◆ **TASK BRIEF**: Work out how many lines in the entries below contain the string "Resolve". Reply with that figure alone.

◆ **DATA FOR ANALYSIS**:
Lemma truthy_nonempty (s : string) : s <> EmptyString -> truthy s = true.
Proof. destruct s; [congruence | reflexivity]. Qed.

(* ===================================================================== *)
(** ** Reasoning about computations *)
(* ===================================================================== *)

Lemma value_bind {A B : Type} (m : M A) (k : A -> M B) (st : State) :
  value (bind m k st) = value (k (value (m st)) (after (m st))).
Proof. reflexivity. Qed.

Lemma after_bind {A B : Type} (m : M A) (k : A -> M B) (st : State) :
  after (bind m k st) = after (k (value (m st)) (after (m st))).
Proof. reflexivity. Qed.

Lemma events_bind {A B : Type} (m : M A) (k : A -> M B) (st : State) :
  events (bind m k st)
  = (events (m st) ++ events (k (value (m st)) (after (m st))))%list.
Proof. reflexivity. Qed.

Lemma execAsync_value (w : World) (cmd : string) (st : State) :
  value (execAsync w cmd st) = exec_result w (clock st) cmd.
Proof. reflexivity. Qed.

Lemma execAsync_after (w : World) (cmd : string) (st : State) :
  after (execAsync w cmd st) = tick_clock st.
Proof. reflexivity. Qed.

Lemma execAsync_events (w : World) (cmd : string) (st : State) :
  events (execAsync w cmd st) = [EExec cmd].
Proof. reflexivity. Qed.

Lemma exec_calls_app (a b : list Event) :
  exec_calls (a ++ b)%list = (exec_calls a ++ exec_calls b)%list.
Proof.
  induction a as [|e a IH]; simpl; [reflexivity |].
  destruct e; simpl; now rewrite IH.
Qed.

(** Case analysis on the test of the first conditional of the goal. *)
Ltac split_if :=
  match goal with
  | |- context [if ?b then _ else _] => destruct b eqn:?
  | |- context [match ?x with Some _ => _ | None => _ end] => destruct x eqn:?
  end.

(** *** Computations that only look *)

Lemma frame_refl (st : State) : frame st st.
Proof. repeat split. Qed.

Lemma frame_trans (a b c : State) : frame a b -> frame b c -> frame a c.
Proof.
  unfold frame. intros (H1 & H2 & H3 & H4 & H5 & H6) (K1 & K2 & K3 & K4 & K5 & K6).
  repeat split; congruence.
Qed.

Lemma Quiet_ret {A : Type} (a : A) : Quiet (ret a).
Proof. intros st. split; [apply frame_refl | reflexivity]. Qed.

Lemma Quiet_get : Quiet get.
Proof. intros st. split; [apply frame_refl | reflexivity]. Qed.

Lemma Quiet_bind {A B : Type} (m : M A) (k : A -> M B) :
  Quiet m -> (forall a, Quiet (k a)) -> Quiet (bind m k).
Proof.
  intros Hm Hk st. unfold bind; cbn [after events].
  destruct (Hm st) as [F1 P1]. destruct (Hk (value (m st)) (after (m st))) as [F2 P2].
  split; [eapply frame_trans; eassumption |].
  rewrite forallb_app, P1, P2. reflexivity.
Qed.

Lemma Quiet_console_log (msg : string) : Quiet (console_log msg).
Proof. intros st. split; [apply frame_refl | reflexivity]. Qed.

Lemma Quiet_console_error (msg : string) : Quiet (console_error msg).
Proof. intros st. split; [apply frame_refl | reflexivity]. Qed.

Lemma Quiet_set_detectedProcess (d : string) : Quiet (modify (set_detectedProcess d)).
Proof. intros st. split; [repeat split | reflexivity]. Qed.

Lemma Quiet_execAsync (w : World) (cmd : string) : Quiet (execAsync w cmd).
Proof. intros st. split; [repeat split | reflexivity]. Qed.

Lemma Quiet_getMediaAccessStatus (w : World) : Quiet (getMediaAccessStatus w).
Proof. intros st. split; [repeat split | reflexivity]. Qed.

Lemma Quiet_getSources (w : World) : Quiet (getSources w).
Proof. intros st. split; [repeat split | reflexivity]. Qed.

Create HintDb quiet.
#[export] Hint Resolve Quiet_ret Quiet_get Quiet_console_log Quiet_console_error
  Quiet_set_detectedProcess Quiet_execAsync Quiet_getMediaAccessStatus
  Quiet_getSources : quiet.

(** Walks down a computation built from binds and conditionals. *)
Ltac quiet :=
  repeat first
    [ progress auto with quiet
    | apply Quiet_bind; [|intro]
    | match goal with
      | |- Quiet (if ?b then _ else _) => destruct b
      | |- Quiet (match ?x with Some _ => _ | None => _ end) => destruct x
      end ].

Lemma Quiet_checkSpecificProcesses (w : World) (S : list string) :
  Quiet (checkSpecificProcesses w S).
Proof. unfold checkSpecificProcesses. quiet. Qed.

Lemma Quiet_checkSuspiciousProcesses (w : World) : Quiet (checkSuspiciousProcesses w).
Proof. unfold checkSuspiciousProcesses. quiet. Qed.

Lemma Quiet_pgrep_loop (w : World) (names : list string) : Quiet (pgrep_loop w names).
Proof.
  induction names as [|n names IH]; cbn [pgrep_loop]; quiet.
Qed.

Lemma Quiet_detectMacOSScreenCapture (w : World) : Quiet (detectMacOSScreenCapture w).
Proof.
  unfold detectMacOSScreenCapture.
  apply Quiet_bind; [apply Quiet_pgrep_loop | intro]. quiet.
Qed.

Lemma Quiet_detectWindowsScreenCapture (w : World) :
  Quiet (detectWindowsScreenCapture w).
Proof. unfold detectWindowsScreenCapture. quiet. Qed.

#[export] Hint Resolve Quiet_checkSpecificProcesses Quiet_checkSuspiciousProcesses
  Quiet_detectMacOSScreenCapture Quiet_detectWindowsScreenCapture : quiet.

Lemma Quiet_detectScreenCapture (w : World) : Quiet (detectScreenCapture w).
Proof. unfold detectScreenCapture. quiet. Qed.

Lemma Quiet_checkPermission (w : World) : Quiet (ipc_check_screen_permission w).
Proof.
  unfold ipc_check_screen_permission, checkMacOSScreenRecordingPermission. quiet.
Qed.

Lemma Quiet_requestPermission (w : World) : Quiet (ipc_request_screen_permission w).
Proof.
  unfold ipc_request_screen_permission, requestMacOSScreenRecordingPermission. quiet.
Qed.

(** *** Computations whose events all pass a test *)

Lemma Emits_ret {A : Type} (ok : Event -> bool) (a : A) : Emits ok (ret a).
Proof. intros st. reflexivity. Qed.

Lemma Emits_get (ok : Event -> bool) : Emits ok get.
Proof. intros st. reflexivity. Qed.

Lemma Emits_modify (ok : Event -> bool) (f : State -> State) : Emits ok (modify f).
Proof. intros st. reflexivity. Qed.

Lemma Emits_emit (ok : Event -> bool) (e : Event) : ok e = true -> Emits ok (emit e).
Proof. intros H st. cbn. now rewrite H. Qed.

Lemma Emits_bind {A B : Type} (ok : Event -> bool) (m : M A) (k : A -> M B) :
  Emits ok m -> (forall a, Emits ok (k a)) -> Emits ok (bind m k).
Proof.
  intros Hm Hk st. unfold bind; cbn [events].
  now rewrite forallb_app, Hm, Hk.
Qed.

Lemma Quiet_Emits {A : Type} (ok : Event -> bool) (m : M A) :
  (forall e, plain e = true -> ok e = true) -> Quiet m -> Emits ok m.
Proof.
  intros Hok Hq st. destruct (Hq st) as [_ Hp].
  rewrite forallb_forall in *. intros e He. apply Hok, Hp, He.
Qed.

(** Walks down a computation to its primitive effects. *)
Ltac emits :=
  repeat first
    [ apply Emits_ret | apply Emits_get | apply Emits_modify
    | apply Emits_emit; reflexivity
    | match goal with
      | |- Emits _ (if ?b then _ else _) => destruct b
      | |- Emits _ (match ?x with Some _ => _ | None => _ end) => destruct x
      end
    | apply Emits_bind; [|intro] ].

◆ **EXERCISE RESULT**: 2